Самая хитрая рыба
Часть 15 из 21 Информация о книге
Для доступа к библиотеке пройдите авторизацию
Пора заняться книгами.
Подборки бессмысленней я, пожалуй, не встречала. Пушкин, Лермонтов, «Избранное» Анны Ахматовой и Мандельштам, «Беспалый – вор в законе» (автор – Г. Беспалый), полное собрание сочинений Лескова и Паустовского, а над ними растрепанный томик под названием «С волками жить», который я сперва приняла за произведение Фарли Моуэта, известного канадского биолога, специалиста по волкам. На обложке, однако, был изображен татуированный мужчина самого отталкивающего вида.
Я обернулась к клетке. Крыса сидела, сложив лапки с розовыми пальчиками на животе: точь-в-точь старушка, собирающаяся вязать шарф для внука.
– Спорим, твой хозяин читал только Беспалого?
Книжные полки не были закреплены на стене по отдельности, как мне показалось при первом взгляде. Это, собственно, был полноценный шкаф, только не застекленный. Корешки покрыты пылью, томики стоят так плотно, что не вытащить. В эту комнату сослали писателей, которых не любили и не читали.
Мансуров, декламирующий Ахматову, – смешно, ей-богу!
Нет-нет, полки – не более чем декорация…
Декорация!
Я положила ладонь на деревянный торец и надавила. Полки поехали вдоль стены с такой легкостью, что я чуть не упала. Передо мной была всего лишь внешняя панель, замаскированная под шкаф.
За ней открылось пространство глубиной не больше полуметра. Свет включился автоматически.
Самое удивительное, что это тоже был шкаф; пять полок, одна над другой.
Я в недоумении смотрела на предметы, который Мансуров зачем-то прятал от своей семьи.
Потрепанный футбольный мяч. Парусный корабль, вырезанный из дерева, грубоватый, но красивый, с неравномерно прокрашенными парусами малинового оттенка. Газетная статья, сложенная вчетверо; когда я развернула ее, увидела фотографию, вытершуюся до такой степени, что лиц не разглядеть. Групповой снимок: высокий мужчина и пятеро подростков. Заметка под фотографией была заштрихована шариковой ручкой.
Все эти вещи по отдельности выглядели до смешного безобидно. Кроме, может быть, газеты, которую Мансуров зачем-то сохранил, лишив самого себя возможности прочесть текст и вспомнить облик людей, о которых писал журналист. Или это не он испортил статью?
Я была в таком изумлении, что попробовала толкнуть и эти вторые полки тоже, как будто Мансуров мог устроить обманку в обманке. Конечно, у меня ничего не получилось. То, что было передо мной, и являлось тайником.
7
Спать мне совершенно не хотелось. Я провела в своем укрытии около часа, глядя на падающие звезды. Сначала мысли мои крутились вокруг сокровищ Мансурова, но потом, незаметно для меня, в них проникла крыса.

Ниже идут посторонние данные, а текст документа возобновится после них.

(** Overlaying a record updates it in place: when a record of the same lengths
    and texts (with [w_done] set, say) is written at the offset of an earlier one,
    its values are replaced and the rest of the log, the text and the length at the
    end of the record included, stays. *)
Theorem overlay_updates r r' wbuf pre bs post
  (Hr : rec_ok r) (Hr' : rec_ok r') (Hbs : stored r bs) (Htext : text r' = text r) (Hlen : reclen r' = reclen r)
  (Hw : length wbuf = 452%nat) (Hb : Forall is_byte wbuf) (Hpre : zlength pre < 2 ^ 31) :
  ∃ bs', wlog_record_write env_ok wbuf r' (zlength pre) (pre ++ bs ++ post) = Ret (zlength pre, pre ++ bs' ++ post) ∧
    stored r' bs'.
Proof. exact (overlay_ok r r' wbuf pre bs post Hr Hr' Hbs Htext Hlen Hw Hb Hpre). Qed.

(** ** Limits of the format *)

Definition zeros (n : nat) : list byte := replicate n 0.
Definition ex_rec (pid : Z) (path : list byte) : wlog_rec :=
  Rec pid 4096 512 1 0 0 (zeros 9) 0 (path ++ zeros (129 - length path)) (zlength path) (zeros 65) 0.

(** A path of WLOG_MAX_PATH bytes is lost, its length does not fit the field of
    seven bits; so is a process id above 131071. *)
Example max_path_lost :
  ∃ m, wlog_rec_pack (ex_rec 131073 (replicate 128 97)) (zeros 452) true = Ret (m, sizeof_disk) ∧
    d_pathlen (disk_of m) = 0 ∧ d_pid (disk_of m) = 1.
Proof. eexists. split; [vm_compute; reflexivity|]. split; vm_compute; reflexivity. Qed.

(** A function that asks to stop is called again when the log is larger than the
    buffer: only the inner loop ends. *)
Example stop_ignored :
  match write_all (replicate 600 (ex_rec 7 [], zeros 452)) [] with
  | Ret file => wlog_scan_backward (λ _ n, (n + 1, WLOG_STOP_SCAN)) 0 true true file (zeros 16384) (zeros 450) 0
  | _ => Undef
  end = Ret (Some 2).
Proof. vm_compute. reflexivity. Qed.

(** ** Witnesses *)

Lemma ex_rec_ok pid n path : path = replicate n 97 → (n ≤ 127)%nat → in_u 17 pid → rec_ok (ex_rec pid path).
Proof.
  intros -> Hn Hp. assert (H0 : ∀ k, Forall is_byte (zeros k)) by (intros; apply Forall_replicate; unfold is_byte; lia).
  assert (Hz : ∀ k, (0 < k)%nat → padded (Z.of_nat k) 0 (zeros k)).
  { intros. split; [by unfold zeros; rewrite length_replicate| |apply H0].
    change (take (Z.to_nat 0) (zeros k)) with (@nil Z). unfold zeros. simpl. f_equal. lia. }
  split; [exact Hp| | | | | |apply (Hz 9%nat); lia| |apply (Hz 65%nat); lia| | |]; simpl; rewrite ?length_replicate;
    try (unfold in_s, in_u; simpl; lia); try lia.
  split.
  - rewrite length_app, length_replicate. unfold zeros. rewrite length_replicate. lia.
  - rewrite Nat2Z.id, take_app_length' by (by rewrite length_replicate). unfold zeros. do 2 f_equal. lia.
  - apply Forall_app. split; [|apply H0]. apply Forall_replicate. unfold is_byte. lia.
Qed.

Lemma ex_bytes n : Forall is_byte (zeros n).
Proof. apply Forall_replicate. unfold is_byte. lia. Qed.

Lemma ex_writable pid n : (n ≤ 99)%nat → in_u 17 pid → writable (ex_rec pid (replicate n 97), zeros 452).
Proof.
  intros Hn Hp. split; [apply (ex_rec_ok pid n); [done|lia|done]|]. split; [|by split; [|apply ex_bytes]].
  unfold reclen. simpl. rewrite length_replicate. unfold sizeof_disk. lia.
Qed.

Definition ex_log : list (wlog_rec * list byte) := [(ex_rec 1 [97], zeros 452); (ex_rec 2 [], zeros 452)].

Lemma write_scan_roundtrip_witness :
  ∃ file, write_all ex_log [] = Ret file ∧
    wlog_scan_backward (λ r l, (l ++ [w_pid r], 1)) 0 true true file (zeros (Z.to_nat bufsize)) (zeros 450) [] =
    Ret (Some [2; 1]).
Proof.
  apply (write_scan_roundtrip (λ r l, (l ++ [w_pid r], 1)) 0 ex_log (zeros (Z.to_nat bufsize)) (zeros 450) []).
  - intros. discriminate.
  - lia.
  - apply Forall_cons. split; [apply (ex_writable 1 1)|apply Forall_cons; split; [apply (ex_writable 2 0)|apply Forall_nil; done]];
      (lia || unfold in_u; simpl; lia).
  - reflexivity.
  - apply length_replicate.
  - reflexivity.
Defined.

Lemma long_record_undefined_witness :
  ∃ file, write_all [(ex_rec 1 (replicate 100 97), zeros 452)] [] = Ret file ∧
    wlog_scan_backward (λ r n, (n + 1, 1)) 0 true true file (zeros (Z.to_nat bufsize)) (zeros 450) 0 = Undef.
Proof.
  apply (long_record_undefined (λ r n, (n + 1, 1)) (ex_rec 1 (replicate 100 97)) (zeros 452)).
  - apply (ex_rec_ok 1 100); [reflexivity|lia|unfold in_u; simpl; lia].
  - vm_compute. discriminate.
  - reflexivity.
  - apply ex_bytes.
  - apply length_replicate.
Defined.

Lemma overlay_updates_witness :
  ∃ bs bs', stored (ex_rec 1 []) bs ∧ stored (ex_rec 5 []) bs' ∧
    wlog_record_write env_ok (zeros 452) (ex_rec 5 []) 2 ([1; 2] ++ bs ++ [3]) = Ret (2, [1; 2] ++ bs' ++ [3]).
Proof.
  assert (H1 : rec_ok (ex_rec 1 [])) by (apply (ex_rec_ok 1 0); [reflexivity|lia|unfold in_u; simpl; lia]).
  assert (H5 : rec_ok (ex_rec 5 [])) by (apply (ex_rec_ok 5 0); [reflexivity|lia|unfold in_u; simpl; lia]).
  destruct (append_ok (ex_rec 1 []) (zeros 452) [] H1 eq_refl (ex_bytes 452) ltac:(simpl; lia)) as (bs & Hbs & _).
  destruct (overlay_updates (ex_rec 1 []) (ex_rec 5 []) (zeros 452) [1; 2] bs [3] H1 H5 Hbs eq_refl eq_refl eq_refl
    (ex_bytes 452) ltac:(simpl; lia)) as (bs' & E & Hbs').
  exists bs, bs'. split; [exact Hbs|]. split; [exact Hbs'|exact E].
Defined.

Бедный зверек сидит там для отвода глаз, это ясно. Голос Мансурова зазвучал в моих ушах. «Ты понимаешь, что она способна выбраться из клетки? А вдруг Лиза откроет дверь? Кто может гарантировать, что крыса не укусит ребенка? Я хочу вас защитить!» Наташа испуганно кивает, и вот уже ее муж ставит на дверь замок, а запасной ключ прячет не где-нибудь, а в собственной машине.
Само собой, он притащил домой живую крысу, а не игрушку из «Икеи». Купил первую попавшуюся. Она сыграла свою роль, поработала жупелом, но больше ему не нужна; Мансуров вздохнет с облегчением, если она издохнет.

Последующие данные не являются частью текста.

(** ** The process of the library *)

Definition f1 : float := S754_finite false 8388608 (-23).
(** [timeout * m + 0.5], the product a [float], the sum a [double]. *)
Definition scale_timeout (timeout : Z) (m : float) : res Z :=
  let p := fmul (binary_normalize 24 128 timeout 0 false) m in
  let d := match p with
           | S754_finite s mant e => binary_normalize 53 1024 (if s then Z.neg mant else Z.pos mant) e s
           | _ => p
           end in
  r ← f_to_u64 (SFadd 53 1024 d (S754_finite false 4503599627370496 (-53)));
  if r <? 2 ^ 32 then Ret r else Undef.

Definition get_timeout (g : glob) : prog Z :=
  let timeout := if t_timeout tst =? 0 then 300 else t_timeout tst in
  match LTP_TIMEOUT_MUL E with
  | Some mul =>
      let m := atof E mul in
      if SFltb m f1 then tst_brk g 694 TBROK 0 (str "Invalid timeout multiplier '" ++ mul ++ str "'")
      else lift (scale_timeout timeout m)
  | None => Done timeout
  end.

(** What follows [SAFE_WAITPID]. *)
Definition after_wait (g : glob) (status : Z) {A} : prog A :=
  _ ← Alarm 0 (Done ());
  if WIFEXITED status && negb (WEXITSTATUS status =? 0) then do_exit (tst_vbrk_ (depth E)) g (WEXITSTATUS status)
  else
    if WIFSIGNALED status && (WTERMSIG status =? SIGKILL) then
      _ ← tst_res g 723 TINFO (str "If you are running on slow machine, try exporting LTP_TIMEOUT_MUL > 1");
      tst_brk g 725 TBROK 0 (str "Test killed! (timeout?)")
    else if WIFSIGNALED status then
      tst_brk g 729 TBROK 0 (str "Test killed by " ++ tst_strsig (WTERMSIG status) ++ str "!")
    else do_exit (tst_vbrk_ (depth E)) g 0.

Definition tst_run_tcases : prog Empty_set :=
  pid ← getpid;
  let g := set_lib_pid pid glob0 in
  g ← do_setup g;
  timeout ← get_timeout g;
  _ ← tst_res g 699 TINFO (str "Timeout per run is " ++ digits 10 timeout ++ str "s");
  _ ← Handlers timeout (Done ());
  _ ← Alarm timeout (Done ());
  test_pid ← Fork Done;
  if test_pid <? 0 then tst_brk g 708 (TBROK + TERRNO) (- test_pid) (str "fork()")
  else if test_pid =? 0 then _ ← Setpgid (Done ()); testrun g
  else
    status ← Waitpid test_pid Done;
    after_wait g status.
End tst_test.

Надкусанное яблоко лежало в моей ладони. Я отщипнула кусочек и обреченно поковыляла обратно в кабинет.
Себя я убедила, что это мой способ борьбы с врагом. Я противостою Мансурову! Защищаю тех, кто обречен им на смерть!
О, как напыщенно и лживо.
Правда же заключается в том, что я старая сентиментальная дура.

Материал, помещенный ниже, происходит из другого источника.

(* ===== verification/TstLogic.v ===== *)
(** * The results of a test

    The correctness of lib/tst_test.c, for every interleaving of the processes of a
    test: a logic of programs that share the counters, its soundness for the steps
    of the system, and what the exit status of the library tells. *)

From Stdlib Require Import SpecFloat.
From S2P Require Import Prelude CInt CMem CString Names TstRes ParseOpts Kver TstTest.
Local Open Scope Z_scope.

(** ** Knowledge about the results

    What a process knows of the shared results is a lower bound of each counter:
    the counters only grow.  [wp] says that from this knowledge on a program ends as
    [ends] allows, whatever the other processes do; a logic for each kind of process
    states what is allowed, and what is known of the child that is waited for. *)

Record know : Type := Know { floor : results; waited : option Z }.

Definition below (r r' : results) : Prop := ∀ c, value c r ≤ value c r'.
#[global] Instance below_preorder : PreOrder below.
Proof. split; [by intros ? ?|]. intros r1 r2 r3 H1 H2 c. specialize (H1 c). specialize (H2 c). lia. Qed.

Definition raise (c : counter) (v : Z) (κ : know) : know := Know (set_value c v (floor κ)) (waited κ).

Record logic : Type := Logic {
  ends_ok : Z → Z → know → Prop;
  wait_ok : Z → Z → results → Prop;
  first : know → Prop;
  child_ok : ∀ A, Z → prog A → know → Prop }.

– Ну, иди сюда, – сказала я крысе. И просунула через прутья яблоко: не все, конечно, чуть-чуть.
Пока я стояла в отдалении, крыса все схрумкала. Похоже, сухой корм для грызунов ей осточертел. Я предложила ей еще немножко, и она снова не отказалась от угощения.
– Больше нельзя, милая.
Что я знала о крысах? Практически ничего. Умны, поддаются дрессировке, живут недолго… Относятся к высокосоциальным видам.
Что ж, надеюсь, Мансурову не взбредет в голову проверить среди ночи, на месте ли парусник и футбольный мяч. Я выключила свет – небо вдалеке уже начало светлеть, – села возле клетки и стала тихонько рассказывать крысе о своей сгоревшей даче, о бабушке с дедушкой, о соседях…
Все, о чем я молчала столько лет.
8
Арефьево
Лето 1958 года
Лето стоит сухое и жаркое. От зноя все звенит и потрескивает: стволы сосен, кузнечики, рассохшиеся доски крыльца, жучки-пожарники под корой старой липы и сама старая липа… У каждой погоды свой голос. В то лето я слушаю жару.
И песни.
Радиоузлом в поселке заведует Гриша Черняев, в которого влюблены все девчонки. У него вечно выходят споры с дачниками из-за того, что дачники любят тишину, а Гриша любит музыку.
– Молодой человек, радиоузел используется только для экстренных сообщений! – гнусавит старикашка Пешин-Устьегорский. Он не просто вредный плешивый пень, а целый народный артист СССР, хотя по его желтой физиономии с обвисшими щеками этого никогда не скажешь.
– И тот, кто с песней по жизни шагает, тот никогда и нигде и не пропадет! – поет Гриша в ответ.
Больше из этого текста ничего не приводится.